Python: What is the best way to check if a list is empty?

For example, if passed the following:

a = []

How do I check to see if a is empty?

  • if not a:
      print "List is empty"
    

    Using the implicit booleanness of the empty list is quite pythonic.

    Frep D-Oronge : up'd for 'pythonic'
    From Patrick
  • I have seen the below as preferred, as it will catch the null list as well:

    if not a:
        print "The list is empty or null"
    
    Vinko Vrsalovic : There is no null list in Python, at most a name bound to a None value
    From hazzen
  • An empty list is itself considered false in true value testing (see python documentation):

    a = []
    if a:
         print "not empty"
    

    @Daren Thomas

    EDIT: Another point against testing the empty list as False: What about polymorphism?
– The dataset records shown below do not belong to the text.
(* ===== verification/Es.v ===== *)
(** * Full-text search ([internal/database/elasticsearch.go])

    Connecting, creating the indexes, indexing of orders and profiles and the
    two searches. *)

From S2P Require Export Laws DemoWorld Config.

Module Es.

Definition OrderSearchIndex : string := "orders_search".
Definition UserSearchIndex : string := "users_search".

(** The Elasticsearch client may be nil. *)
Record SearchClient := NewSearchClient { sc_es : bool }.

(** What the searches read of an answer. *)
Record search_hits (S : Type) := mkHits { sh_total : Z; sh_sources : list S }.
Arguments mkHits {S}.
Arguments sh_total {S}.
Arguments sh_sources {S}.

#[export] Instance eta_search_hits S : Etable (search_hits S) := λ r, mkHits (sh_total r) (sh_sources r).

Section es.
Context `{Env} `{Codec}.

(** A struct inside a struct, and a slice of structs; an error inside is the
    error of the whole. *)
Definition nested {S T} (r : T * option error) (put : T → S) : field_res S :=
  match r with (t, None) => FOk (put t) | (_, Some e) => FAbort (err_text e) end.

Fixpoint dec_slice {T} (dec : json → T * option error) (l : list json) : list T * option error :=
  match l with
  | [] => ([], None)
  | j :: l =>
      match dec j with
      | (t, None) => let '(ts, e) := dec_slice dec l in (t :: ts, e)
      | (t, Some e) => ([t], Some e)
      end
  end.

Definition total_field (k : string) (j : json) (n : Z) : field_res Z :=
  if bool_decide (k = "value") then dec_int "total.value" j (λ n, n) else FOk n.

(** One hit: an object whose [_source] is the document. *)
Definition hit_field {T} (dec : json → T * option error) (k : string) (j : json) (t : T) : field_res T :=
  if bool_decide (k = "_source") then nested (dec j) (λ t, t) else FOk t.

Definition hits_field {T} (dec : json → T * option error) (zero : T) (k : string) (j : json) (h : search_hits T)
    : field_res (search_hits T) :=
  if bool_decide (k = "total") then nested (dec_struct "struct" total_field j (sh_total h)) (λ n, h <| sh_total := n |>)
  else if bool_decide (k = "hits") then
    match j with
    | JArr l => nested (dec_slice (λ j, dec_struct "struct" (hit_field dec) j zero) l) (λ l, h <| sh_sources := l |>)
    | _ => FSaved (type_error "hits.hits" "[]struct")
    end
  else FOk h.

Definition answer_field {T} (dec : json → T * option error) (zero : T) (k : string) (j : json) (h : search_hits T)
    : field_res (search_hits T) :=
  if bool_decide (k = "hits") then nested (dec_struct "struct" (hits_field dec zero) j h) (λ h, h) else FOk h.

Definition dec_answer {T} (dec : json → T * option error) (zero : T) (j : json) : search_hits T * option error :=
  dec_struct "struct" (answer_field dec zero) j (mkHits 0 []).

(** The client library's constructor and its ping are parameters; whether
    there is a client, or an error. *)
Definition ConnectElasticsearch (newClient : list string → option (string * string) → W → option string * W)
    (ping : W → option string * W) (cfg : Config.ESConfig) : M (error + bool) :=
  if negb (Config.es_Enabled cfg) || bool_decide (Config.es_Addresses cfg = []) then mret (inr false)
  else
    let auth := if bool_decide (Config.es_Username cfg = "") then None
                else Some (Config.es_Username cfg, Config.es_Password cfg) in
    e ← world (newClient (Config.es_Addresses cfg) auth);
    match e with
    | Some e => mret (inl (Errorf ("elasticsearch new client: " +:+ e)))
    | None =>
        e ← world ping;
        mret (match e with Some e => inl (Errorf ("elasticsearch ping: " +:+ e)) | None => inr true end)
    end.

(** ** Creating the indexes *)

(** The mappings, written with single quotes. *)
Fixpoint dquotes (s : string) : string :=
  match s with
  | EmptyString => EmptyString
  | String c s => String (if bool_decide (c = "'"%char) then ascii_of_nat 34 else c) (dquotes s)
  end.

Definition orderMapping : string :=
  dquotes ("{" +:+ nl_tabs 2 +:+
    "'settings': {" +:+ nl_tabs 3 +:+
    "'number_of_shards': 3," +:+ nl_tabs 3 +:+
    "'number_of_replicas': 1" +:+ nl_tabs 2 +:+
    "}," +:+ nl_tabs 2 +:+
    "'mappings': {" +:+ nl_tabs 3 +:+
    "'properties': {" +:+ nl_tabs 4 +:+
    "'order_no':  {'type': 'keyword'}," +:+ nl_tabs 4 +:+
    "'user_id':   {'type': 'long'}," +:+ nl_tabs 4 +:+
    "'amount':    {'type': 'float'}," +:+ nl_tabs 4 +:+
    "'status':    {'type': 'keyword'}," +:+ nl_tabs 4 +:+
    "'created_at':{'type': 'date'}," +:+ nl_tabs 4 +:+
    "'updated_at':{'type': 'date'}" +:+ nl_tabs 3 +:+
    "}" +:+ nl_tabs 2 +:+
    "}" +:+ nl_tabs 1 +:+
    "}").

Definition userMapping : string :=
  dquotes ("{" +:+ nl_tabs 2 +:+
    "'settings': {" +:+ nl_tabs 3 +:+
    "'number_of_shards': 3," +:+ nl_tabs 3 +:+
    "'number_of_replicas': 1" +:+ nl_tabs 2 +:+
    "}," +:+ nl_tabs 2 +:+
    "'mappings': {" +:+ nl_tabs 3 +:+
    "'properties': {" +:+ nl_tabs 4 +:+
    "'user_id':  {'type': 'long'}," +:+ nl_tabs 4 +:+
    "'nickname': {'type': 'text', 'analyzer': 'standard'}," +:+ nl_tabs 4 +:+
    "'email':    {'type': 'text'}," +:+ nl_tabs 4 +:+
    "'phone':    {'type': 'keyword'}," +:+ nl_tabs 4 +:+
    "'created_at':{'type': 'date'}" +:+ nl_tabs 3 +:+
    "}" +:+ nl_tabs 2 +:+
    "}" +:+ nl_tabs 1 +:+
    "}").

Definition search_indexes : gmap string string :=
  {[ OrderSearchIndex := orderMapping; UserSearchIndex := userMapping ]}.

Section indexes.
Context `{Env}.
(** The status of the existence check, and the creation. *)
Context (es_exists : string → W → (string + Z) * W) (es_create : string → string → W → option string * W).

(** One turn of the loop; what the server answers is only logged. *)
Definition ensure_index (name mapping : string) : M unit :=
  headRes ← world (es_exists name);
  match headRes with
  | inl _ => mret tt
  | inr status => if status =? 200 then mret tt else _ ← world (es_create name mapping); mret tt
  end.

Fixpoint ensure_indexes (l : list (string * string)) : M unit :=
  match l with
  | [] => mret tt
  | (name, mapping) :: l => _ ← ensure_index name mapping; ensure_indexes l
  end.

Definition EnsureSearchIndexes (sc : SearchClient) : M (option error) :=
  if negb (sc_es sc) then mret None
  else indexes ← range search_indexes; _ ← ensure_indexes indexes; mret None.

(** Both indexes are handled once, in one of two orders. *)
Lemma EnsureSearchIndexes_run `{ML : !MapLaws} sc s :
  sc_es sc = true →
  ∃ l s1, (l = [(OrderSearchIndex, orderMapping); (UserSearchIndex, userMapping)] ∨
           l = [(UserSearchIndex, userMapping); (OrderSearchIndex, orderMapping)]) ∧
    s1 = s <| s_w := s_w s1 |> ∧ EnsureSearchIndexes sc s = (_ ← ensure_indexes l; mret None : M (option error)) s1.
Proof.
  intros E. unfold EnsureSearchIndexes. rewrite E. cbn [negb]. rewrite bind_run.
  unfold range. rewrite bind_run, world_run, ret_run. eexists _, _. split; [|split; [|reflexivity]]; [|by destruct s].
  match goal with |- ?l = _ ∨ _ => assert (Hp : l ≡ₚ map_to_list search_indexes) end.
  { apply (range_perm search_indexes s _ (s <| s_w := (map_order (elements (dom search_indexes)) (s_w s)).2 |>)).
    unfold range. by rewrite bind_run, world_run, ret_run. }
  assert (Hl : map_to_list search_indexes ≡ₚ [(OrderSearchIndex, orderMapping); (UserSearchIndex, userMapping)]).
  { unfold search_indexes. rewrite map_to_list_insert by done. by rewrite map_to_list_singleton. }
  rewrite Hl in Hp. symmetry in Hp. apply Permutation_length_2_inv in Hp. destruct Hp as [->| ->]; auto.
Qed.

End indexes.

Definition marshal_error : string := "json: unsupported value".

(** The status of the response is only logged. *)
Definition IndexOrder (sc : SearchClient) (order : Order) : M (option error) :=
  if negb (sc_es sc) then mret None
  else match Marshal (VOrder order) with
  | None => mret (Some (Errorf ("marshal order for es: " +:+ marshal_error)))
  | Some body =>
      r ← world (es_index OrderSearchIndex (o_OrderNo order) body);
      mret (match r with Some e => Some (Errorf ("es index order: " +:+ e)) | None => None end)
  end.

Definition IndexUserProfile (sc : SearchClient) (profile : UserProfile) : M (option error) :=
  if negb (sc_es sc) then mret None
  else match Marshal (VProfile profile) with
  | None => mret (Some (Errorf ("marshal profile for es: " +:+ marshal_error)))
  | Some body =>
      r ← world (es_index UserSearchIndex (show_N (p_UserID profile)) body);
      mret (match r with Some e => Some (Errorf ("es index profile: " +:+ e)) | None => None end)
  end.

(** The query's map, its keys in the order [json.Marshal] writes them. *)
Definition from_of (page size : Z) : Z := wrap64 (wrap64 (page - 1) * size).

Definition multi_match (keyword : string) (fields : list string) : json :=
  JObj [("multi_match", JObj [("fields", JArr (map JStr fields)); ("query", JStr keyword)])].

Definition order_query (keyword : string) (page size : Z) : json :=
  JObj [("from", enc_int (from_of page size));
        ("query", multi_match keyword ["order_no^2"; "status"]);
        ("size", enc_int size);
        ("sort", JArr [JObj [("created_at", JObj [("order", JStr "desc")])]])].

Definition user_query (keyword : string) (page size : Z) : json :=
  JObj [("from", enc_int (from_of page size));
        ("query", multi_match keyword ["nickname^3"; "email^2"; "phone"]);
        ("size", enc_int size)].

(** Documents found and the total, or an error. *)
Definition found (T : Type) : Type := error + (list T * Z).

Definition executeSearch {T} (what index : string) (dec : json → T * option error) (zero : T) (query : json)
    : M (found T) :=
  r ← world (es_search index (json_text query));
  match r with
  | inl e => mret (inl (Errorf ("es search " +:+ what +:+ ": " +:+ e)))
  | inr text =>
      match Decode (dec_answer dec zero) (mkHits 0 []) text with
      | (_, Some e) => mret (inl (Errorf ("decode es response: " +:+ err_text e)))
      | (h, None) => mret (inr (sh_sources h, sh_total h))
      end
  end.

Definition executeOrderSearch (query : json) : M (found Order) :=
  executeSearch "orders" OrderSearchIndex dec_order zero_Order query.
Definition executeUserSearch (query : json) : M (found UserProfile) :=
  executeSearch "users" UserSearchIndex dec_profile zero_Profile query.

Definition SearchOrders (sc : SearchClient) (keyword : string) (page size : Z) : M (found Order) :=
  if negb (sc_es sc) then mret (inl (Errorf "elasticsearch not available"))
  else executeOrderSearch (order_query keyword page size).

Definition SearchUsers (sc : SearchClient) (keyword : string) (page size : Z) : M (found UserProfile) :=
  if negb (sc_es sc) then mret (inl (Errorf "elasticsearch not available"))
  else executeUserSearch (user_query keyword page size).

End es.

(** ** Decoding of answers *)

Section decode.
#[local] Set Default Proof Using "All".
Context `{CodecLaws}.

Definition hit_json (o : Order) : json := JObj [("_source", order_json o)].

(** An answer with orders as its documents. *)
Definition answer_json (total : Z) (orders : list Order) : json :=
  JObj [("hits", JObj [("total", JObj [("value", enc_int total)]); ("hits", JArr (map hit_json orders))])].

Lemma dec_hit o : order_wf o → dec_struct "struct" (hit_field dec_order) (hit_json o) zero_Order = (o, None).
Proof.
  intros Ho. unfold hit_json, dec_struct. cbn [dec_fields]. unfold order_json at 1. cbv iota.
  change (JObj _) with (order_json o). unfold hit_field.
  replace (bool_decide (toLower "_source" = "_source")) with true by reflexivity.
  by rewrite dec_order_json.
Qed.

Lemma dec_hits orders :
  Forall order_wf orders →
  dec_slice (λ j, dec_struct "struct" (hit_field dec_order) j zero_Order) (map hit_json orders) = (orders, None).
Proof.
  induction 1 as [|o orders Ho _ IH]; [done|]. cbn [map dec_slice]. by rewrite dec_hit, IH.
Qed.

Lemma dec_answer_orders total orders :
  0 <= total < 2 ^ 63 → Forall order_wf orders →
  dec_answer dec_order zero_Order (answer_json total orders) = (mkHits total orders, None).
Proof.
  intros Ht Ho. unfold dec_answer, answer_json, dec_struct. cbn [dec_fields].
  unfold answer_field, dec_struct. rewrite bool_decide_eq_true_2 by reflexivity.
  cbn [dec_fields]. unfold hits_field at 1, dec_struct. rewrite bool_decide_eq_true_2 by reflexivity.
  cbn [dec_fields enc_int]. unfold total_field at 1. rewrite bool_decide_eq_true_2 by reflexivity.
  unfold dec_int, enc_int. rewrite parse_int_show by done. cbn [nested].
  unfold hits_field. rewrite bool_decide_eq_false_2, bool_decide_eq_true_2 by (done || reflexivity).
  by rewrite (dec_hits orders Ho).
Qed.

Lemma answer_json_wf total orders :
  Forall order_wf orders → json_wf (answer_json total orders) = true.
Proof.
  intros Ho. cbn. rewrite show_Z_utf8. cbn. rewrite !andb_true_r. apply forallb_forall.
  intros j (o & <- & Hin)%in_map_iff. unfold hit_json. cbn [json_wf forallb].
  rewrite order_json_wf; [done|]. rewrite Forall_forall in Ho. apply Ho. by apply list_elem_of_In.
Qed.

End decode.

(** ** Properties *)

(** A search asks the order index for page [page] of [size] documents
    by an offset of [(page-1)*size], newest first, and an answer holding
    storable orders yields exactly these orders in their order with the
    reported total; a client error and a missing client are reported. *)
Theorem search_orders_result `{Env} `{CodecLaws} sc keyword page size s :
  SearchOrders {| sc_es := false |} keyword page size s = (Val (inl (Errorf "elasticsearch not available")), s) ∧
  (sc_es sc = true → 1 <= page → 1 <= size → (page - 1) * size <= int64_max → ∀ r w,
   es_search OrderSearchIndex (json_text
     (JObj [("from", JNum (show_Z ((page - 1) * size)));
            ("query", multi_match keyword ["order_no^2"; "status"]); ("size", JNum (show_Z size));
            ("sort", JArr [JObj [("created_at", JObj [("order", JStr "desc")])]])])) (s_w s) = (r, w) →
   match r with
   | inl e => SearchOrders sc keyword page size s =
       (Val (inl (Errorf ("es search orders: " +:+ e))), s <| s_w := w |>)
   | inr text => ∀ total orders,
       text = json_text (answer_json total orders) → 0 <= total < 2 ^ 63 → Forall order_wf orders →
       SearchOrders sc keyword page size s = (Val (inr (orders, total)), s <| s_w := w |>)
   end).
Proof.
  split; [done|]. intros Hes Hp Hs Hmax r w E.
  assert (Hfrom : from_of page size = (page - 1) * size).
  { unfold from_of. assert (wrap64 (page - 1) = page - 1) as ->
      by (apply wrap64_id; unfold in_int64, int64_min, int64_max in *; nia).
    apply wrap64_id. unfold in_int64, int64_min, int64_max in *. nia. }
  unfold SearchOrders. rewrite Hes. unfold executeOrderSearch, executeSearch, order_query. rewrite Hfrom.
  unfold enc_int. cbn [negb]. rewrite bind_run, world_run, E. cbn [fst snd]. destruct r as [e|text]; [done|].
  intros total orders -> Ht Ho. unfold Decode. rewrite json_first_roundtrip by by apply answer_json_wf.
  by rewrite dec_answer_orders.
Qed.

Definition demo_order : Order := mkOrder 1 7 "ORD700001123" f64_one "pending" 0 0.

Definition demo_hits : Sys :=
  demo_with (demo_w <| dw_search := Some (json_text (answer_json 1 [demo_order])) |>).

Lemma demo_order_wf : order_wf demo_order.
Proof. unfold order_wf. cbn. repeat split; reflexivity || lia. Qed.

Lemma search_orders_result_witness :
  SearchOrders {| sc_es := true |} "ORD700001123" 1 20 demo_hits = (Val (inr ([demo_order], 1)), demo_hits).
Proof.
  pose proof (search_orders_result {| sc_es := true |} "ORD700001123" 1 20 demo_hits) as [_ H].
  assert (Hmax : (1 - 1) * 20 <= int64_max) by (vm_compute; discriminate).
  specialize (H eq_refl ltac:(lia) ltac:(lia) Hmax _ _ eq_refl).
  exact (H 1 [demo_order] eq_refl ltac:(lia) (proj2 (Forall_singleton _ _) demo_order_wf)).
Defined.

End Es.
You shouldn't depend on a list being a list. It should just quack like a duck - how are you going to get your duckCollection to quack ''False'' when it has no elements?

    Your duckCollection should implement __nonzero__ or __len__ so the if a: will work without problems.
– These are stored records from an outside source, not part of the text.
(* ===== verification/Order.v ===== *)
(** * Orders ([internal/service/order_service.go])

    Creation over two channels, synchronous into MySQL under a lock or
    asynchronous through Kafka, chosen by the circuit breaker and the token
    bucket; the consumer's handler; reading through the cache; search.  The
    goroutines a method starts are tasks of the process, run by [run_task]. *)

From S2P Require Export Loader Mq Es.

Module OrderSvc.

(** [orderRandID] modulo 1000: [binary.BigEndian.Uint64]. *)
Fixpoint be_uint_go (acc : Z) (s : string) : Z :=
  match s with EmptyString => acc | String c s => be_uint_go (256 * acc + Z.of_N (N_of_ascii c)) s end.
Definition be_uint (s : string) : Z := be_uint_go 0 s.

(** [fmt.Sprintf] of [ORD%d%05d%03d]. *)
Definition order_no (userID seq randPart : Z) : string :=
  "ORD" +:+ show_N userID +:+ pad0 5 (show_N seq) +:+ pad0 3 (show_N randPart).

(** What the service was built with; the cache's loader is part of it. *)
Record OrderService `{Env} := NewOrderService {
  os_loader : option Cache.DataLoader;
  os_producer : option EventProducer;
  os_lock : bool;                        (* lock ≠ nil *)
  os_search : option Es.SearchClient
}.

Definition esMaxConcurrency : Z := 100.
Definition eventTopic : string := "order-create".

Definition insert_order : string :=
  "INSERT INTO orders (user_id, order_no, amount, status, created_at, updated_at)
	           VALUES (?, ?, ?, ?, ?, ?)
	           ON DUPLICATE KEY UPDATE amount=VALUES(amount), status=VALUES(status), updated_at=VALUES(updated_at)".

Definition select_order : string :=
  "SELECT id, user_id, order_no, amount, status, created_at, updated_at
	          FROM orders WHERE order_no = ?".

Section order.
Context `{Env} `{Codec}.

(** [init] of the package: [rand_ok] tells whether [rand.Read] succeeded. *)
Definition init_order_ids (rand_ok : bool) : M unit :=
  b ← world (rand_read 8);
  id ← (if rand_ok then mret b else t ← Now; mret (String.concat EmptyString
    (map (λ i, String (ascii_of_N (Z.to_N (Z.shiftr (wrapu64 t) (56 - 8 * Z.of_nat i) mod 256))) EmptyString) (seq 0 8))));
  t ← Now;
  modify (λ s, s <| s_orderRandID := id |> <| s_orderSeq := Z.land (wrapu64 t) 65535 |>).

Definition generateOrderNo (userID : Z) : M string :=
  _ ← modify (λ s, s <| s_orderSeq := wrapu64 (s_orderSeq s + 1) |>);
  seq ← gets s_orderSeq;
  rnd ← gets s_orderRandID;
  mret (order_no userID (seq mod 100000) (be_uint rnd mod 1000)).

(** The shared breaker and bucket; the clock is read where the code does. *)
Definition cb_update (f : CB.CircuitBreaker → CB.CircuitBreaker) : M unit := modify (λ s, s <| s_cb ::= f |>).

Definition cbAllow : M bool :=
  c ← gets s_cb;
  if CB.cb_state c =? CB.StateOpen then now ← Now; mret (CB.Allow now c) else mret (CB.Allow 0 c).

(** The transition out of half-open stamps the time. *)
Definition cbRecordSuccess (duration : Z) : M unit :=
  c ← gets s_cb;
  now ← (if (CB.cb_state c =? CB.StateHalfOpen) && (CB.cb_maxRequests c <=? wrap64 (CB.cb_halfOpenCount c + 1))
         then Now else mret 0);
  cb_update (CB.RecordSuccess duration now).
    Chris Lutz : You can use backticks to format `code blocks` inside regular text. Do that instead of making it look worse to avoid the other formatting StackOverflow has.
  • I prefer the following:

    if a == []:
       print "The list is empty."
    

    Readable and you don't have to worry about calling a function like len() to iterate through the variable. Although I'm not entirely sure what the BigO notation of something like this is... but Python's so blazingly fast I doubt it'd matter unless a was gigantic.
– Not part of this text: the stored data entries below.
Lemma token_roundtrip_witness : (ParseToken demo_svc demo_token demo_sys).1 = Val (inr (7, "alice")).
Proof.
  assert (E : generateToken demo_svc 7 "alice" demo_sys =
    (Val (inr (demo_token, 3600)), (generateToken demo_svc 7 "alice" demo_sys).2)).
  { rewrite (surjective_pairing (generateToken demo_svc 7 "alice" demo_sys)) at 1.
    f_equal; vm_compute; reflexivity. }
  pose proof (token_roundtrip demo_svc 7 "alice" demo_sys demo_token 3600 _ ltac:(lia) E)
    as (exp & Hexp & Hok & _ & Hid & _).
  rewrite Hok; [rewrite Hid by lia; reflexivity|].
  assert (H0 : (clk_now (s_w demo_sys)).1 = 0) by reflexivity. rewrite H0 in *.
  assert (H1 : jwtExpire demo_svc = 3600 * Second) by reflexivity. rewrite H1 in Hexp. unfold Second in Hexp. lia.
Defined.

(** C19: Login: a token is issued only when the query for the name found a
    user whose status is normal and whose stored hash matches the password,
    and it is issued for that user; an unknown name and a wrong password get
    the same answer; the time of the login is recorded by a goroutine of its
    own, only after a success. *)
Theorem login_authenticates `{EN : Env} `{CO : Codec} svc req rw c rw' s :
  s_mysql s = Some rw → Rwdb.replica rw = (Some c, rw') →
  let '(row, w) := sql_query_row c Repo.select_by_username [SStr (lr_Username req)] (s_w s) in
  let s1 := s <| s_mysql := Some rw' |> <| s_w := w |> in
  match row with
  | RowNone => Login svc req s = (Val (inl ErrInvalidLogin), s1)
  | RowErr _ => ∃ e, Login svc req s = (Val (inl (Errorf e)), s1)
  | RowOk l =>
      match Repo.scan_user l with
      | inl _ => ∃ e, Login svc req s = (Val (inl (Errorf e)), s1)
      | inr u =>
          if u_Status u =? 1 then
            if bcrypt_compare (u_PasswordHash u) (lr_Password req) then
              match (generateToken svc (u_ID u) (u_Username u) s1).1 with
              | Val (inr (token, secs)) => ∃ s2,
                  Login svc req s = (Val (inr (mkToken token "Bearer" secs (u_ID u) (u_Username u))), s2) ∧
                  s_tasks s2 = (s_tasks s ++ [TUpdateLastLogin (u_ID u)])%list
              | _ => ∃ e s2, Login svc req s = (Val (inl e), s2) ∧ s_tasks s2 = s_tasks s
              end
            else Login svc req s = (Val (inl ErrInvalidLogin), s1)
          else Login svc req s = (Val (inl ErrUserDisabled), s1)
      end
  end.
Proof.
  intros Hdb Hr.
  pose proof (Repo.get_user_run Repo.select_by_username "username" (SStr (lr_Username req)) s rw c rw' Hdb Hr) as Hq.
  destruct (sql_query_row c Repo.select_by_username [SStr (lr_Username req)] (s_w s)) as [row w].
  cbn [fst snd] in Hq. cbv zeta. set (s1 := s <| s_mysql := _ |> <| s_w := w |>) in *.
  unfold Login, Repo.GetByUsername. rewrite bind_run, Hq.
  destruct row as [l| |e]; [|done|by eexists].
  destruct (Repo.scan_user l) as [e|u]; [by eexists|].
  destruct (u_Status u =? 1); cbn [negb]; [|done]. destruct (bcrypt_compare _ _); cbn [negb]; [|done].
  rewrite bind_run, generateToken_run. destruct (jwt_sign _ _ _ _ _) as [e|token]; cbn [fst];
    [by eexists _, _|]. by eexists.
Qed.

Definition demo_user_row : list sqlval :=
  [SInt 7; SStr "alice"; SStr "hash:pw"; SStr ""; SStr ""; SInt 1; SStr ""; SStr ""; SStr ""].

Definition demo_users : Sys := demo_with (demo_w <| dw_rows := {[ "alice" := demo_user_row ]} |>).

Lemma login_authenticates_witness :
  ∃ token secs s2, Login demo_svc (mkLogin "alice" "pw") demo_users =
    (Val (inr (mkToken token "Bearer" secs 7 "alice")), s2).
Proof.
  pose proof (login_authenticates demo_svc (mkLogin "alice" "pw") demo_rwdb 2%nat (demo_rwdb <| nextIdx := 1 |>)
    demo_users eq_refl eq_refl) as H.
  cbv zeta in H.
  assert (E : sql_query_row (2%nat : conn) Repo.select_by_username [SStr (lr_Username (mkLogin "alice" "pw"))] (s_w demo_users) =
    (RowOk demo_user_row, s_w demo_users)) by reflexivity.
  rewrite E in H. destruct H as (s2 & H & _). eexists _, _, s2. exact H.
Defined.

End Auth.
    Daren Thomas : Yes, but it does break polymorphism...
    Konrad Rudolph : Big-O-notation is completely irrelevant here. The input is an *empty* list, meaning that the n in O(n) equals zero.
    Carl Meyer : Big O notation aside, this is going to be slower, as you instantiate an extra empty list unnecessarily.
    From verix
  • The pythonic way to do it is from the style guide:

    For sequences, (strings, lists, tuples), use the fact that empty sequences are false.

    Yes:

    if not seq:
    if seq:
    

    No:

    if len(seq)
    if not len(seq)
    
    Carl Meyer : up'd for linking the style guide as an authoritative reference
    Patrick Johnmeyer : Note that if seq is None you will get the same response as if seq is an empty list; if logic needs to be different in this case you need to explicitly check for None separately.
    From Harley
  • len() is an O(1) operation for Python lists, strings, dicts, and sets. Python internally keeps track of the number of elements in these containers.

    JavaScript has a similar notion of truthy/falsy.

  • It's silly to compare if a==[] because as mentioned, it breaks polymorphism, worse, extra object creation, a sin, even if it's very fast. len IS the preferred way, because it's standard and any inherited class should support it.